What you are asked to do: In the records below, find the line that contains "lazyerrors.Error at_ stack nil = Panic" and the line that contains "does. The aggregate", then retype exactly those two lines and every line between them.

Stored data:

Start of Block

(** C10, amended. [shorten] is total and its result is a suffix of [path]; it
    is the empty string when [segments] is 0, and besides only when the suffix
    selected is empty: [path] is empty, or [segments] is 1 and [path] ends in
    [/]. So every byte of the result occurs in [path], and the result is [path]
    when [segments] is negative. *)
Theorem shorten_suffix (path : string) (segments : Z) :
  exists r,
    shorten path segments = Ok r /\
    spec.suffix r path /\
    (segments = 0 -> r = "") /\
    (r = "" <->
     segments = 0 \/ path = "" \/
     (segments = 1 /\ spec.ends_with slash path = true)) /\
    (forall c, spec.has_byte c r = true -> spec.has_byte c path = true) /\
    (segments < 0 -> r = path).
Proof.
  assert (Hgen : forall r,
    shorten path segments = Ok r -> spec.suffix r path ->
    (r = "" <-> segments = 0 \/ path = "" \/
                (segments = 1 /\ spec.ends_with slash path = true)) ->
    (segments < 0 -> r = path) ->
    exists r, shorten path segments = Ok r /\ spec.suffix r path /\
      (segments = 0 -> r = "") /\
      (r = "" <-> segments = 0 \/ path = "" \/
                  (segments = 1 /\ spec.ends_with slash path = true)) /\
      (forall c, spec.has_byte c r = true -> spec.has_byte c path = true) /\
      (segments < 0 -> r = path)).
  { intros r Hr Hs Hiff Hneg. exists r. repeat split; try tauto.
    - intros c. now apply suffix_has_byte. }
  destruct (Z.lt_trichotomy segments 0) as [H|[->|H]].
  - apply (Hgen path); [now apply shorten_negative | apply suffix_refl | | reflexivity].
    split; [tauto|]. intros [?|[?|[? _]]]; [lia | assumption | lia].
  - apply (Hgen ""); [apply shorten_zero | apply suffix_empty | tauto | lia].
  - destruct (Z.eq_dec segments 1) as [->|H1].
    + destruct (spec.has_byte slash path) eqn:E.
      * assert (Hne : strings.LastIndexByte path slash <> -1).
        { intros HH. apply LastIndexByte_absent in HH. congruence. }
        destruct (LastIndexByte_split _ _ Hne) as (pre & r & -> & _ & Hr).
        apply (Hgen r); [now apply shorten_one_split | | | lia].
        -- exists (pre ++ String slash ""). now rewrite append_assoc'.
        -- rewrite (ends_with_split slash pre r Hr). split; [tauto|].
           intros [?|[HH|[_ ?]]]; [lia | | assumption].
           destruct pre; discriminate.
      * apply (Hgen path); [now apply shorten_one_absent | apply suffix_refl | | lia].
        rewrite (ends_with_absent _ _ E). split; [tauto|].
        intros [?|[?|[_ ?]]]; [lia | assumption | discriminate].
    + pose proof (SplitAfter_pieces path) as Hp.
      apply (Hgen (spec.joined (spec.last_n (Z.to_nat segments)
                                  (strings.SplitAfter path slash))));
        [apply shorten_many; lia | | | lia].
      * destruct Hp as [Hj _]. rewrite <- Hj at 2. apply joined_skipn_suffix.
      * rewrite (joined_last_n_empty _ _ _ Hp) by lia. split; [tauto|].
        intros [?|[?|[? _]]]; [lia | assumption | lia].
Qed.

(** ** Capturing the location *)

Section Capture.

Variable at_ : lazyerrors.func -> uintptr.
Variable fmt_Errorf : heap -> string -> list any -> error * heap.

(** [pc] returns the second entry of the stack of its callers: the caller of
    its caller. *)
Lemma pc_caller_of_caller (stack : list uintptr) :
  lazyerrors.pc at_ stack = nth 1 stack 0.
Proof.
  unfold lazyerrors.pc, runtime.Callers. cbn [Z.to_nat Pos.to_nat Pos.iter_op
    Nat.add skipn repeat List.length].
  destruct stack as [|ctor [|caller rest]]; reflexivity.
Qed.

(** With no frame that far up, the location stays empty. *)
Lemma pc_no_frame (ctor : uintptr) : lazyerrors.pc at_ [ctor] = 0.
Proof. now rewrite pc_caller_of_caller. Qed.

Lemma pc_in_constructor (f : lazyerrors.func) (stack : list uintptr) :
  lazyerrors.pc at_ (at_ f :: stack) = spec.caller stack.
Proof. rewrite pc_caller_of_caller. reflexivity. Qed.

(** C9. The capturer passes over two frames of the stack it runs on, its own
    and the one of the constructor that called it, and returns the program
    counter of the constructor's caller; [New], [Error], [Errorf] and [Join]
    all call it directly, so each stores the location of its own caller. *)
Theorem pc_skips_two_frames (h : heap) (caller : uintptr) (rest : list uintptr) :
  (forall ctor : uintptr, lazyerrors.pc at_ (ctor :: caller :: rest) = caller) /\
  (forall own ctor : uintptr,
     fst (runtime.Callers (at_ lazyerrors.func_Callers :: own :: ctor :: caller :: rest)
            3 [0]) = [caller]) /\
  (forall s,
     fst (lazyerrors.New at_ h (caller :: rest) s)
     = lazyerror (fst (errors.New h s)) caller) /\
  (forall err,
     lazyerrors.Error at_ (caller :: rest) err
     = if is_nil err then Panic "err is nil" else Ok (lazyerror err caller)) /\
  (forall format a,
     fst (lazyerrors.Errorf at_ fmt_Errorf h (caller :: rest) format a)
     = lazyerror (fst (fmt_Errorf h format a)) caller) /\
  (forall errs,
     fst (lazyerrors.Join at_ h (caller :: rest) errs)
     = if is_nil (fst (errors.Join h errs)) then nil
       else lazyerror (fst (errors.Join h errs)) caller).
Proof.
  repeat apply conj.
  - intros ctor. now rewrite pc_caller_of_caller.
  - reflexivity.
  - intros s. unfold lazyerrors.New, errors.New. cbv beta iota. cbn [fst].
    now rewrite pc_in_constructor.
  - intros err. unfold lazyerrors.Error. now rewrite pc_in_constructor.
  - intros format a. unfold lazyerrors.Errorf.
    destruct (fmt_Errorf h format a) as [err h']. cbv beta iota. cbn [fst].
    now rewrite pc_in_constructor.
  - intros errs. unfold lazyerrors.Join.
    destruct (errors.Join h errs) as [err h']. cbv beta iota. cbn [fst].
    destruct (is_nil err); [reflexivity|]. cbn [fst].
    now rewrite pc_in_constructor.
Qed.

(** ** Wrapping and unwrapping *)

Lemma Error_Ok (stack : list uintptr) (err : error) :
  err <> nil ->
  lazyerrors.Error at_ stack err = Ok (lazyerror err (spec.caller stack)).
Proof.
  intros H. unfold lazyerrors.Error. rewrite pc_in_constructor.
  destruct err; [contradiction | reflexivity ..].
Qed.

Lemma wraps_chain (stacks : list (list uintptr)) (base : error) :
  base <> nil ->
  lazyerrors.wraps at_ stacks base = Ok (spec.chain (map spec.caller stacks) base).
Proof.
  intros Hb. induction stacks as [|stack inner IH]; [reflexivity|].
  cbn [lazyerrors.wraps map spec.chain]. rewrite IH. cbn [bind].
  apply Error_Ok. destruct inner; [exact Hb | discriminate].
Qed.





(** C5. [Error(nil)] panics with ["err is nil"] and returns no value; on every
    non-nil error it returns, and what it returns is a wrap of that error. *)
Theorem Error_nil_panics (stack : list uintptr) :
  lazyerrors.Error at_ stack nil = Panic "err is nil" /\
  (forall w, lazyerrors.Error at_ stack nil <> Ok w) /\
  (forall err, err <> nil ->
     exists pc, lazyerrors.Error at_ stack err = Ok (lazyerror err pc)).
Proof.
  repeat apply conj.
  - reflexivity.
  - intros w. discriminate.
  - intros err H. eexists. now apply Error_Ok.
Qed.

(** C6. [Join] drops the nil operands. When none is left it returns nil.
    Otherwise it returns a wrap whose one step of unwrapping is one error, the
    aggregate of the operands that are left, in order; for a single non-nil
    operand [e] that aggregate has [e] as its only part and renders as [e]
    does. The aggregate itself unwraps to nothing in one step. *)
Theorem Join_unwrap (h : heap) (stack : list uintptr) (errs : list error) :
  (filter (fun e => negb (is_nil e)) errs = [] ->
   lazyerrors.Join at_ h stack errs = (nil, h)) /\
  (filter (fun e => negb (is_nil e)) errs <> [] ->
   exists pc agg,
     fst (lazyerrors.Join at_ h stack errs) = lazyerror agg pc /\
     lazyerrors.Unwrap (fst (lazyerrors.Join at_ h stack errs)) = agg /\
     agg = joinError h (filter (fun e => negb (is_nil e)) errs) /\
     lazyerrors.Unwrap agg = nil) /\
  (forall e, e <> nil ->
     lazyerrors.Unwrap (fst (lazyerrors.Join at_ h stack [e])) = joinError h [e] /\
     forall Sprintf Next g,
       error_Error Sprintf Next g (joinError h [e]) = error_Error Sprintf Next g e).
Proof.
  unfold lazyerrors.Join, errors.Join. repeat apply conj.
  - intros ->. reflexivity.
  - intros H. destruct (filter (fun e => negb (is_nil e)) errs) as [|e l] eqn:E;
      [contradiction|].
    cbn. eexists _, _. repeat apply conj; reflexivity.
  - intros e He. split; [destruct e; [contradiction | reflexivity ..]|].
    intros Sprintf Next g. cbn [error_Error].
    destruct (error_Error Sprintf Next g e); reflexivity.
Qed.

End Capture.

(** ** Rendering *)

Section Rendering.

Variable Sprintf : string -> list any -> string.
Variable Next : uintptr -> runtime.Frame.

Local Abbreviation render := (error_Error Sprintf Next).

Lemma render_lazyerror (g : vars) (err : error) (pc : uintptr) :
  render g (lazyerror err pc) = Error Sprintf Next g (render g) err pc.
Proof. reflexivity. Qed.

(** A location that resolves to nothing leaves the message of the cause as it
    is. *)
Lemma render_unresolved (g : vars) (err : error) (pc : uintptr) :
  runtime.File (Next pc) = "" -> runtime.Function (Next pc) = "" ->
  render g (lazyerror err pc) = render g err.
Proof.
  intros Hf Hn. rewrite render_lazyerror. unfold Error, loc.
  destruct (pc =? 0); [reflexivity|]. now rewrite Hf, Hn.
Qed.

(** C4. A wrap whose location is empty (program counter 0: no frame was
    captured) renders exactly as its cause does, nothing added before or
    after. *)
Theorem render_empty_location (g : vars) (err : error) :
  loc Next err 0 = ("", 0, "") /\
  render g (lazyerror err 0) = render g err.
Proof. split; reflexivity. Qed.

(** With a location, the shortened file, the line, the shortened function and
    the message of the cause go to [Sprintf], in this order, under the current
    format. *)
Lemma render_located (g : vars) (err : error) (pc : uintptr) (msg : string) :
  spec.located Next pc -> render g err = Ok msg ->
  render g (lazyerror err pc)
  = Ok (Sprintf (Format g)
          [anyString (spec.shortened (runtime.File (Next pc)) (FileSegments g));
           anyInt (runtime.Line (Next pc));
           anyString (spec.shortened (runtime.Function (Next pc))
                        (FunctionSegments g));
           anyString msg]).
Proof.
  intros [Hpc Hloc] Hmsg. rewrite render_lazyerror. unfold Error, loc.
  destruct (Z.eqb_spec pc 0) as [|_]; [contradiction|].
  assert (E : String.eqb (runtime.File (Next pc)) ""
              && String.eqb (runtime.Function (Next pc)) "" = false).
  { destruct (String.eqb_spec (runtime.File (Next pc)) "") as [Hf|];
      [|reflexivity].
    destruct (String.eqb_spec (runtime.Function (Next pc)) "") as [Hn|];
      [|reflexivity].
    destruct Hloc; contradiction. }
  rewrite E, !shortened_Ok, Hmsg. reflexivity.
Qed.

End of Block

Result:
  lazyerrors.Error at_ stack nil = Panic "err is nil" /\
  (forall w, lazyerrors.Error at_ stack nil <> Ok w) /\
  (forall err, err <> nil ->
     exists pc, lazyerrors.Error at_ stack err = Ok (lazyerror err pc)).
Proof.
  repeat apply conj.
  - reflexivity.
  - intros w. discriminate.
  - intros err H. eexists. now apply Error_Ok.
Qed.

(** C6. [Join] drops the nil operands. When none is left it returns nil.
    Otherwise it returns a wrap whose one step of unwrapping is one error, the
    aggregate of the operands that are left, in order; for a single non-nil
    operand [e] that aggregate has [e] as its only part and renders as [e]
    does. The aggregate itself unwraps to nothing in one step. *)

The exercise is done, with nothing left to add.